_Supplied data_
(** In a table in order the active keyset of a unit is the row marked active. *)
Lemma active_iff db act kid r :
  table_ok db -> get_active_keysets_of_db db = Ok act -> db !! kid = Some r ->
  bool_decide (act !! currency_from_str (kr_unit r) = Some (in_id (kr_info r))) = in_active (kr_info r).
Proof.
  intros [Hrow Hone] [= <-] Hr.
  assert (Hunit : forall kid' r', db !! kid' = Some r' -> currency_from_str (kr_unit r') = currency_from_str (kr_unit r) ->
    kr_unit r' = kr_unit r).
  { intros kid' r' (_ & Hl' & _)%Hrow He. pose proof (Hrow _ _ Hr) as (_ & Hl & _).
    by rewrite <- (unit_text_roundtrip (kr_unit r') Hl'), <- (unit_text_roundtrip (kr_unit r) Hl), He. }
  destruct (fold_active_spec (map_to_list db) ∅ (currency_from_str (kr_unit r)))
    as [([k' r'] & Hin & Ha & Hu & Hl)|[Hl Hn]]; cbn [snd] in *.
  - apply elem_of_map_to_list in Hin. rewrite Hl. specialize (Hunit _ _ Hin Hu). case_bool_decide as Hd.
    + injection Hd as Hd. assert (k' = kid) as -> by (by rewrite (proj1 (Hrow _ _ Hin)), (proj1 (Hrow _ _ Hr)), Hd).
      by injection (eq_trans (eq_sym Hr) Hin) as <-.
    + symmetry. apply not_true_is_false. intros Hra. apply Hd. rewrite (Hone _ _ _ _ Hin Hr Ha Hra Hunit) in Hin.
      by injection (eq_trans (eq_sym Hin) Hr) as ->.
  - rewrite Hl, lookup_empty. rewrite bool_decide_eq_false_2 by done. symmetry. apply not_true_is_false. intros Hra.
    apply (Hn (kid, r)); [by apply elem_of_map_to_list|done..].
Qed.

Lemma reload_loop_Ok act infos : forall self self',
  NoDup ((fun i => id_to_string (in_id i)) <$> infos) ->
  reload_loop (E:=MError) self act infos = Ok self' ->
  sg_xpriv self' = sg_xpriv self /\ sg_custom_paths self' = sg_custom_paths self /\
  (forall i, i ∈ infos -> exists key, derived_from (sg_xpriv self) i key /\
     sg_keysets self' !! id_to_string (in_id i) =
       Some (Keysets.set_active i (bool_decide (act !! in_unit i = Some (in_id i))), key)) /\
  (forall kid, kid ∉ ((fun i => id_to_string (in_id i)) <$> infos) -> sg_keysets self' !! kid = sg_keysets self !! kid).
Proof.
  induction infos as [|i infos IH]; intros self self' Hnd H; cbn [reload_loop fmap list_fmap] in *.
  { injection H as <-. split_and!; [done..| |done]. intros i Hi. by apply not_elem_of_nil in Hi. }
  apply NoDup_cons in Hnd as [Hni Hnd]. unfold generate_keyset in H.
  destruct (generate_from_xpriv (sg_xpriv self) _ _ _ _ _) as [key| |] eqn:Hg; [|done..].
  apply IH in H as (Hx & Hc & Hi & Hk); [|done]. cbn [sg_xpriv sg_custom_paths sg_keysets in_id Keysets.set_active] in *.
  split_and!; [done|done| |].
  - intros j [->|Hj]%elem_of_cons; [|by apply Hi]. exists key. split; [done|]. rewrite Hk by done. apply lookup_insert_eq.
  - intros kid Hn%not_elem_of_cons. rewrite Hk by (by destruct Hn). apply lookup_insert_ne. naive_solver.
Qed.

Lemma row_info_Ok r i : sql_row_to_keyset_info r = Ok i -> i = set_unit (kr_info r) (currency_from_str (kr_unit r)).
Proof. unfold sql_row_to_keyset_info. destruct (signed_ok _); [|done]. by intros [= <-]. Qed.

Lemma info_ids (l : list (string * KeysetRow)) infos :
  Forall (fun kr => row_ok kr.1 kr.2) l -> Forall2 (fun r i => sql_row_to_keyset_info r = Ok i) l.*2 infos ->
  (fun i => id_to_string (in_id i)) <$> infos = l.*1.
Proof.
  revert infos. induction l as [|[k r] l IH]; intros infos Hl H; inversion H as [|? i ? infos' Hi H']; subst; [done|].
  apply Forall_cons in Hl as [[Hk _] Hl]. cbn. f_equal; [|by apply IH].
  apply row_info_Ok in Hi as ->. by cbn in Hk; rewrite Hk.
Qed.

(** The loop over all rows loads every row, and nothing else. *)
Lemma reload_rows db act infos self self' :
  table_ok db -> get_active_keysets_of_db db = Ok act -> get_keyset_infos db = Ok infos -> sg_keysets self = ∅ ->
  reload_loop (E:=MError) self act infos = Ok self' -> loaded db self' /\ sg_xpriv self' = sg_xpriv self.
Proof.
  intros Hok Hact Hinfos Hempty Hl. unfold get_keyset_infos in Hinfos. apply collect_Ok in Hinfos.
  assert (Hids : (fun i => id_to_string (in_id i)) <$> infos = (map_to_list db).*1).
  { apply info_ids; [|done]. apply Forall_forall. intros [k r] Hin. apply elem_of_map_to_list in Hin. by apply (proj1 Hok). }
  apply reload_loop_Ok in Hl as (Hx & _ & Hi & Hk); [|rewrite Hids; apply NoDup_fst_map_to_list].
  split; [|done]. intros kid. destruct (db !! kid) as [r|] eqn:Hr.
  - assert (exists i, i ∈ infos /\ sql_row_to_keyset_info r = Ok i) as (i & Hin & Hri).
    { apply elem_of_map_to_list, (list_elem_of_fmap_2 snd), list_elem_of_lookup_1 in Hr as [j Hj].
      destruct (Forall2_lookup_l _ _ _ _ _ Hinfos Hj) as (i & Hij & Hi'). exists i. split; [|done].
      by eapply list_elem_of_lookup_2. }
    pose proof (row_info_Ok _ _ Hri) as Hi'. destruct (Hi i Hin) as (key & Hd & Hlk).
    assert (Hactive : bool_decide (act !! in_unit i = Some (in_id i)) = in_active (kr_info r)).
    { rewrite Hi'. by eapply active_iff. }
    rewrite Hactive in Hlk. assert (Hkid : id_to_string (in_id i) = kid) by (rewrite Hi'; symmetry; by apply Hok).
    rewrite Hkid in Hlk. rewrite Hlk. constructor. assert (Keysets.set_active i (in_active (kr_info r)) = i) as ->.
    { rewrite Hi'. by destruct (kr_info r). }
    split; [done|]. by rewrite Hx.
  - rewrite Hk, Hempty, lookup_empty; [constructor|]. rewrite Hids.
    intros Hin. apply list_elem_of_fmap in Hin as ([k r] & -> & Hin). apply elem_of_map_to_list in Hin. discriminate (eq_trans (eq_sym Hin) Hr).
Qed.

Lemma k_read_Ok {A} (f : KeyDb -> res DbError A) w a w' :
  k_read f w = (Ok a, w') -> f (k_store w) = Ok a /\ k_store w' = k_store w /\ k_tx w' = k_tx w /\ k_sig w' = k_sig w.
Proof.
  unfold k_read, k_faulty, mmap_err. intros H.
  destruct (k_faults w) as [|[] fl]; cbn in H; [|done|]; (destruct (f (k_store w)) as [x| |]; by simplify_eq/=).
Qed.

Lemma k_call_sig {A} (op : M KeyDb DbError A) w r w' : k_call op w = (r, w') -> k_sig w' = k_sig w.
Proof.
  unfold k_call, k_faulty, mmap_err. intros H.
  destruct (k_faults w) as [|[] f]; cbn in H; simplify_eq/=; try done;
    (destruct (op (k_tx w)) as [? t]; by simplify_eq/=).
Qed.

Lemma k_begin_Ok w w' : k_begin w = (Ok tt, w') -> k_store w' = k_store w /\ k_tx w' = k_store w /\ k_sig w' = k_sig w.
Proof.
  unfold k_begin, k_faulty, mmap_err, mmodify. intros H. destruct (k_faults w) as [|[] fl]; cbn in H; by simplify_eq/=.
Qed.

Lemma k_commit_Ok w w' : k_commit w = (Ok tt, w') -> k_store w' = k_tx w /\ k_sig w' = k_sig w.
Proof.
  unfold k_commit, k_faulty, mmap_err, mmodify. intros H. destruct (k_faults w) as [|[] fl]; cbn in H; by simplify_eq/=.
Qed.

Lemma reload_Ok w w' :
  table_ok (k_store w) -> reload_keys_from_db w = (Ok tt, w') ->
  k_store w' = k_store w /\ loaded (k_store w) (k_sig w') /\ sg_xpriv (k_sig w') = sg_xpriv (k_sig w).
Proof.
  intros Hok H. unfold reload_keys_from_db in H. apply mseq_Ok in H as ([] & w1 & [= <-] & H).
  apply mseq_Ok in H as (act & w2 & (Hact & Hs2 & _ & Hg2)%k_read_Ok & H).
  apply mseq_Ok in H as (infos & w3 & (Hinfos & Hs3 & _ & Hg3)%k_read_Ok & H).
  apply mseq_Ok in H as (self & w4 & [= <- <-] & H).
  apply mseq_Ok in H as (self' & w5 & [Hl ->]%mlift_Ok & [= <-]). cbn [k_store k_sig] in *. rewrite Hs2 in Hs3.
  split; [by rewrite Hs3|]. rewrite Hs2 in Hinfos. rewrite Hg3, Hg2 in Hl. by eapply reload_rows in Hl.
Qed.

_Your objective_
Once you reach the line with "(forall i, i" in the data above, copy it and every line after it exactly, up to and including the line with "Proof. unfold sql_row_to_keyset_info.".

_Solved problem_
  (forall i, i ∈ infos -> exists key, derived_from (sg_xpriv self) i key /\
     sg_keysets self' !! id_to_string (in_id i) =
       Some (Keysets.set_active i (bool_decide (act !! in_unit i = Some (in_id i))), key)) /\
  (forall kid, kid ∉ ((fun i => id_to_string (in_id i)) <$> infos) -> sg_keysets self' !! kid = sg_keysets self !! kid).
Proof.
  induction infos as [|i infos IH]; intros self self' Hnd H; cbn [reload_loop fmap list_fmap] in *.
  { injection H as <-. split_and!; [done..| |done]. intros i Hi. by apply not_elem_of_nil in Hi. }
  apply NoDup_cons in Hnd as [Hni Hnd]. unfold generate_keyset in H.
  destruct (generate_from_xpriv (sg_xpriv self) _ _ _ _ _) as [key| |] eqn:Hg; [|done..].
  apply IH in H as (Hx & Hc & Hi & Hk); [|done]. cbn [sg_xpriv sg_custom_paths sg_keysets in_id Keysets.set_active] in *.
  split_and!; [done|done| |].
  - intros j [->|Hj]%elem_of_cons; [|by apply Hi]. exists key. split; [done|]. rewrite Hk by done. apply lookup_insert_eq.
  - intros kid Hn%not_elem_of_cons. rewrite Hk by (by destruct Hn). apply lookup_insert_ne. naive_solver.
Qed.

Lemma row_info_Ok r i : sql_row_to_keyset_info r = Ok i -> i = set_unit (kr_info r) (currency_from_str (kr_unit r)).
Proof. unfold sql_row_to_keyset_info. destruct (signed_ok _); [|done]. by intros [= <-]. Qed.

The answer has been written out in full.